# [TASK REQUIREMENTS]
Every line below between the one holding "- A 1-D array" and the one holding "From Stdlib Require Import String.", inclusive, should be copied exactly, and no other line.

# [Saved entries]

(** * Barycentric coordinates over regular polygons: a model of coordinates.py

    The functions [project_pointline], [bary2cart], [lattice], [polycorners]
    and [baryedges] of coordinates.py are embedded as Rocq functions.

    Modelling conventions.
    - A numpy float64 is a value of [npfloat]: a finite value carrying an
      exact real number, or one of the IEEE special values +inf, -inf, nan.
      Finite arithmetic is exact (rounding, overflow, underflow and the sign
      of zero are not modelled); the special values follow IEEE 754, so that
      numpy's division by zero, which returns nan or inf and does not raise,
      is represented as it behaves.
    - Because finite arithmetic cannot overflow or underflow here, a
      statement whose conclusion would fail when float64 overflows or
      underflows restricts the caller-supplied numbers to a range in which
      float64 does neither ([moderate], [in_range], [sum_max]).  What
      float64 does outside that range is shown on the same expressions
      evaluated in IEEE binary64 ([Binary64]).
    - Python's own float division ([float(i) / ncorners], [1. / ncorners])
      raises ZeroDivisionError on a zero divisor: [py_div].
    - A Python call either returns a value or raises: [outcome].
    - A 1-D array is a list of [npfloat]; a 2-D array is a list of rows.
      Elementwise operations follow numpy's broadcasting of 1-D operands and
      raise ValueError on incompatible shapes.
    - Corner counts are natural numbers. *)

From Stdlib Require Import Floats.
From Stdlib Require Import String.
From Stdlib Require Import Reals Lra Lia List PeanoNat Bool Permutation.
Import ListNotations.

Open Scope R_scope.

(** ** Exceptions and outcomes *)

Inductive exn : Type :=
| ZeroDivisionError
| ValueError
| IndexError.

Inductive outcome (A : Type) : Type :=
| Returns (a : A)
| Raises (e : exn).

Arguments Returns {A} a.
Arguments Raises {A} e.

Definition bind {A B : Type} (m : outcome A) (k : A -> outcome B) : outcome B :=
  match m with
  | Returns a => k a
  | Raises e => Raises e
  end.

Notation "x <- m ;; k" := (bind m (fun x => k))
  (at level 61, m at next level, right associativity).

Fixpoint mapM {A B : Type} (f : A -> outcome B) (l : list A) : outcome (list B) :=
  match l with
  | [] => Returns []
  | a :: l' =>
      b <- f a ;;
      bs <- mapM f l' ;;
      Returns (b :: bs)
  end.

# [THE ANSWER]
    - A 1-D array is a list of [npfloat]; a 2-D array is a list of rows.
      Elementwise operations follow numpy's broadcasting of 1-D operands and
      raise ValueError on incompatible shapes.
    - Corner counts are natural numbers. *)

From Stdlib Require Import Floats.
From Stdlib Require Import String.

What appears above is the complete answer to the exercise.